Bank of America expects the settlement to reduce third-quarter pretax profit by about $5.3 billion, or 43 cents per share after tax, the company said Thursday in a statement. The lender reported an $11.4 billion profit for all of last year. The stock rose 1.2 percent to $15.70 at 9:11 a.m. in New York after the settlement was disclosed.

Negotiations between the second-largest U.S. lender and the government began in March. They’ve dragged on as prosecutors took a more aggressive stance, seeking to dispel criticism of their efforts to punish misconduct that helped fuel the housing bubble and financial crisis. Talks intensified in late July after the bank acquiesced to demands that it raise its offer, people familiar with the matter have said.
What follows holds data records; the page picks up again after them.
(** * CLEPP: knowledge-graph-embedding orchestration and classifier wrapper

    A shallow embedding of [src/clep/embedding/kge.py] and
    [src/vp4p/classification/classify.py].

    Conventions of the embedding:
    - a pandas frame is the list of its rows, in row order; every row carries
      its index label, because the splitter removes rows by label;
    - a cell of an untyped column is a [Cell]: missing (NaN), text or integer;
    - a Python float that stands for a fraction is the rational it denotes;
    - a Python dict is a [gmap] when only lookups matter and an association
      list when the order of its keys is observed;
    - a raised exception is the [Raise] branch of [result];
    - numpy's global random state, the file system and the calls into
      pykeen are threaded through the computation as a [World]. *)

From Stdlib Require Import List String Ascii ZArith QArith Qround Lia Bool.
From Stdlib Require Import Permutation Sorted DecimalString.
From stdpp Require Import gmap strings list sorting.
Import ListNotations.

Local Open Scope string_scope.
Local Open Scope list_scope.

(** ** Exceptions and results *)

Inductive Exn : Type :=
| KeyError (key : string)
| ValueError (msg : string)
| ZeroDivisionError
| ModuleNotFoundError (msg : string)
| LibraryError (msg : string).

Inductive result (A : Type) : Type :=
| Ok (a : A)
| Raise (e : Exn).
Arguments Ok {A} a.
Arguments Raise {A} e.

Definition is_ok {A} (r : result A) : bool :=
  match r with Ok _ => true | Raise _ => false end.

(** A cell of a frame whose column is not typed: missing, text or integer. *)
Inductive Cell : Type :=
| NaN
| Str (s : string)
| Int (z : Z).

Definition isna (c : Cell) : bool :=
  match c with NaN => true | _ => false end.

(** [str(c)], as [DataFrame.astype(str)] applies it to every cell. *)
Definition str (c : Cell) : string :=
  match c with
  | NaN => "nan"
  | Str s => s
  | Int z => NilEmpty.string_of_int (Z.to_int z)
  end.

(** [d[key]] on a dict. *)
Definition getitem {V} (d : gmap string V) (key : string) : result V :=
  match d !! key with
  | Some v => Ok v
  | None => Raise (KeyError key)
  end.

(** * [clep/embedding/kge.py] *)

Module kge.

(** ** The ambient world

    [rng] is the stream of raw draws still to be consumed from numpy's global
    random state (seeding fixes this stream); [trace] is the list of effects
    on files and of calls into the embedding library, most recent last. *)

Record Edge : Type := mkEdge { source : string; relation : string; target : string }.

Global Instance Edge_eq_dec : EqDecision Edge.
Proof. solve_decision. Defined.

Inductive Event : Type :=
| ToCsv (path : string) (rows : list Edge)
| HpoPipeline (training testing validation : string)
| EnsureDir (path : string)
| SaveToDirectory (path : string)
| PipelineFromPath (path training testing validation : string).
(** Lines 45-46: [inp = np.zeros((stim + cycle_steps, N))] and
    [inp[stim:stim + stim_width, inp_indices] = alpha]. *)
Definition stimulus (stim cycle_steps : Z) (inp_indices : list Z) : result matrix :=
  let rows := (stim + cycle_steps)%Z in
  if ((rows <? 0) || (N <? 0))%Z
  then Raise (ValueError "negative dimensions are not allowed")
  else
    js <- mapM (norm_index N) inp_indices ;;
    Ok (mat_init (Z.to_nat rows) (Z.to_nat N)
          (fun i j =>
             if (Nat.leb (Z.to_nat (clamp_index rows stim)) i
                 && Nat.ltb i (Z.to_nat (clamp_index rows (stim + stim_width)))
                 && existsb (Nat.eqb j) js)%bool
             then alpha else 0)).

(** Line 52: [inp[::sr, inp_indices[0]][-start:]]. *)
Definition input_trace (inp : matrix) (sr start : Z) (inp_indices : list Z)
  : result vector :=
  j0 <- py_index inp_indices 0 ;;
  j <- norm_index N j0 ;;
  rows <- py_stride inp sr ;;
  Ok (py_slice_from (map (fun row => nth j row 0) rows) (- start)).

(** One pass through the loop body (lines 45-53) for the trial with index
    [i] of [n]: the appended signal and input trace, the simulator's state
    and the events, also when an exception ends the pass. *)
Definition trial (y0 : net_state net) (cycle_steps sr start : Z)
    (inp_indices : list Z) (sigma : R) (i n : nat) (stim : Z)
    (st : net_state net)
  : result (matrix * vector) * net_state net * list event :=
  match stimulus stim cycle_steps inp_indices with
  | Raise e => (Raise e, st, [])
  | Ok inp0 =>
      let inp := gaussian_filter1d filt sigma inp0 in
      let st1 := net_reset net st y0 in
      let '(obs, st2) := net_run net st1 inp sr in
      match obs with
      | Raise e => (Raise e, st2, [CallReset; CallRun inp sr])
      | Ok out =>
          let res := py_slice_from out (- start) in
          let signal := transpose (gaussian_filter1d filt sigma res) in
          match input_trace inp sr start inp_indices with
          | Raise e => (Raise e, st2, [CallReset; CallRun inp sr])
          | Ok trace =>
              (Ok (signal, trace), st2, [CallReset; CallRun inp sr; Printed (i + 1) n])
          end
      end
  end.
Lemma refresh_failure_state_witness :
  exists e visited failing rest,
    outcome (refresh env_down acme_portfolio) = Raise e /\
    data (final (refresh env_down acme_portfolio)) = data acme_portfolio /\
    _stock_objs (final (refresh env_down acme_portfolio))
    = _stock_objs acme_portfolio /\
    _stock_objs acme_portfolio = (visited ++ failing :: rest)%list /\
    row_of env_down failing = Raise e /\
    Forall2 (fun info s => row_of env_down s = Return info)
            (_stocks (final (refresh env_down acme_portfolio))) visited.
Proof.
  apply (refresh_failure_state env_down acme_portfolio
           (Stock.mk "ACME" "US" "01/01/2020" 10 (float_of_Z 100) true)
           (ConnectionError "provider unreachable")).
  - left. reflexivity.
  - reflexivity.
Defined.

(** C3 fails on the code: the provider is unreachable when a portfolio
    with one recorded holding is refreshed; [refresh] raises, the snapshot
    still shows the row, and the row list has been emptied. *)
Lemma refresh_failure_loses_rows :
  reachable acme_portfolio /\
  outcome (refresh env_down acme_portfolio)
  = Raise (ConnectionError "provider unreachable") /\
  data (final (refresh env_down acme_portfolio)) = data acme_portfolio /\
  _stocks acme_portfolio <> [] /\
  _stocks (final (refresh env_down acme_portfolio)) = [] /\
  final (refresh env_down acme_portfolio) <> acme_portfolio.
Proof.
  split; [apply run_calls_reachable, reachable_init |].
  split; [reflexivity | split; [reflexivity |]].
  split; [discriminate | split; [reflexivity | discriminate]].
Qed.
Under Chief Executive Officer Brian T. Moynihan, Bank of America has already booked more than $55 billion in expenses tied to home loans, mostly linked to the disastrous 2008 takeover of subprime lender Countrywide Financial Corp.

- Advertisement -

Countrywide has been blamed by lawmakers and regulators for using lax underwriting standards and predatory lending that fueled its ascent to the biggest U.S. mortgage lender before its collapse and $2.5 billion sale to Bank of America.

The outlines of the deal were reached July 30 – the same day a federal judge in New York ordered the bank to pay $1.3 billion for defective mortgage loans that Countrywide sold to government-sponsored Fannie Mae and Freddie Mac before the crisis – after a phone call between Attorney General Eric Holder and Moynihan, according to one of the people. During that conversation, Holder said they were ready to file a lawsuit in New Jersey if Bank of America didn’t offer an amount closer to the department’s demand of about $17 billion, the person said.

For weeks, the bank hadn’t budged from an offer of about $13 billion, which included at least $5 billion in consumer relief. Negotiations resumed after Citigroup’s July 14 settlement and centered on faulty loans that Bank of America inherited from Countrywide and Merrill Lynch, which it also purchased at the apex of the financial crisis. Prosecutors demanded more of the penalty be paid in cash instead of other remedies, such as mortgage writedowns and consumer relief, another person said.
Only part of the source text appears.